Start of Provided entries

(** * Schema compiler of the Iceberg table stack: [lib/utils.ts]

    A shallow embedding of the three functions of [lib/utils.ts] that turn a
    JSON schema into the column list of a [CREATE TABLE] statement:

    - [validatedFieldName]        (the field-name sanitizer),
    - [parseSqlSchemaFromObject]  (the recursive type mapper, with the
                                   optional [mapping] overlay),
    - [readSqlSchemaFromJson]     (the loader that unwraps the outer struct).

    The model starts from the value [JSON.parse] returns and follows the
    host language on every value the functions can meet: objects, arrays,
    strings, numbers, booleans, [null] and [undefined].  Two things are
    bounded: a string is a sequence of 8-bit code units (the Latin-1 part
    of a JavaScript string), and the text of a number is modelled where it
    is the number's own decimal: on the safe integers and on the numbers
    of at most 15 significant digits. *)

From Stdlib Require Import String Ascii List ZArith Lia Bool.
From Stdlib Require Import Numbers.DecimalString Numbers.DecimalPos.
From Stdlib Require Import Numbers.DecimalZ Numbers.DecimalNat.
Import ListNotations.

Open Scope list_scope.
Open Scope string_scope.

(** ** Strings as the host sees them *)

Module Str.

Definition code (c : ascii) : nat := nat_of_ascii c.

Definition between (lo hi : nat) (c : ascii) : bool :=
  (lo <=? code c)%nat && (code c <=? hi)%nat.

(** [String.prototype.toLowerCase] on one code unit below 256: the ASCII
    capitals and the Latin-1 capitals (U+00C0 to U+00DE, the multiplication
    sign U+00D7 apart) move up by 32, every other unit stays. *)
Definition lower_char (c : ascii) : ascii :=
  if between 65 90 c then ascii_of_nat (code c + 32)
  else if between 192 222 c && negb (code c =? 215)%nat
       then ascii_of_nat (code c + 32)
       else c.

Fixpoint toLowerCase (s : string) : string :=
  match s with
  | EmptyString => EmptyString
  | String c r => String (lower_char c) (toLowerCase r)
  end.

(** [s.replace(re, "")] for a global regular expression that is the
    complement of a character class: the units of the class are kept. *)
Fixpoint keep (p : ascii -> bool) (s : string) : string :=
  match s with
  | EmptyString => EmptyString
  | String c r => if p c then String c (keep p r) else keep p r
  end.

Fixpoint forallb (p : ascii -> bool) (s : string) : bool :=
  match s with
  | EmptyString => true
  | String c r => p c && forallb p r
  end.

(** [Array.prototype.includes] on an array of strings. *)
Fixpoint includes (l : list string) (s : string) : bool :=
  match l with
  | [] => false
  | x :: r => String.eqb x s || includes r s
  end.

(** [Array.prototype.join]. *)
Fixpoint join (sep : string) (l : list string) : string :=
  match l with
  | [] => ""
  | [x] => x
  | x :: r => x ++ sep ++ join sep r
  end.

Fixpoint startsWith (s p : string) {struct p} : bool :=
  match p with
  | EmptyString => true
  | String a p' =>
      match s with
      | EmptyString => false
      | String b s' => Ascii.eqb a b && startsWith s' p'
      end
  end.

End of Provided entries

The task:
All the entries should be written out again precisely.

Answer box:
(** * Schema compiler of the Iceberg table stack: [lib/utils.ts]

    A shallow embedding of the three functions of [lib/utils.ts] that turn a
    JSON schema into the column list of a [CREATE TABLE] statement:

    - [validatedFieldName]        (the field-name sanitizer),
    - [parseSqlSchemaFromObject]  (the recursive type mapper, with the
                                   optional [mapping] overlay),
    - [readSqlSchemaFromJson]     (the loader that unwraps the outer struct).

    The model starts from the value [JSON.parse] returns and follows the
    host language on every value the functions can meet: objects, arrays,
    strings, numbers, booleans, [null] and [undefined].  Two things are
    bounded: a string is a sequence of 8-bit code units (the Latin-1 part
    of a JavaScript string), and the text of a number is modelled where it
    is the number's own decimal: on the safe integers and on the numbers
    of at most 15 significant digits. *)

From Stdlib Require Import String Ascii List ZArith Lia Bool.
From Stdlib Require Import Numbers.DecimalString Numbers.DecimalPos.
From Stdlib Require Import Numbers.DecimalZ Numbers.DecimalNat.
Import ListNotations.

Open Scope list_scope.
Open Scope string_scope.

(** ** Strings as the host sees them *)

Module Str.

Definition code (c : ascii) : nat := nat_of_ascii c.

Definition between (lo hi : nat) (c : ascii) : bool :=
  (lo <=? code c)%nat && (code c <=? hi)%nat.

(** [String.prototype.toLowerCase] on one code unit below 256: the ASCII
    capitals and the Latin-1 capitals (U+00C0 to U+00DE, the multiplication
    sign U+00D7 apart) move up by 32, every other unit stays. *)
Definition lower_char (c : ascii) : ascii :=
  if between 65 90 c then ascii_of_nat (code c + 32)
  else if between 192 222 c && negb (code c =? 215)%nat
       then ascii_of_nat (code c + 32)
       else c.

Fixpoint toLowerCase (s : string) : string :=
  match s with
  | EmptyString => EmptyString
  | String c r => String (lower_char c) (toLowerCase r)
  end.

(** [s.replace(re, "")] for a global regular expression that is the
    complement of a character class: the units of the class are kept. *)
Fixpoint keep (p : ascii -> bool) (s : string) : string :=
  match s with
  | EmptyString => EmptyString
  | String c r => if p c then String c (keep p r) else keep p r
  end.

Fixpoint forallb (p : ascii -> bool) (s : string) : bool :=
  match s with
  | EmptyString => true
  | String c r => p c && forallb p r
  end.

(** [Array.prototype.includes] on an array of strings. *)
Fixpoint includes (l : list string) (s : string) : bool :=
  match l with
  | [] => false
  | x :: r => String.eqb x s || includes r s
  end.

(** [Array.prototype.join]. *)
Fixpoint join (sep : string) (l : list string) : string :=
  match l with
  | [] => ""
  | [x] => x
  | x :: r => x ++ sep ++ join sep r
  end.

Fixpoint startsWith (s p : string) {struct p} : bool :=
  match p with
  | EmptyString => true
  | String a p' =>
      match s with
      | EmptyString => false
      | String b s' => Ascii.eqb a b && startsWith s' p'
      end
  end.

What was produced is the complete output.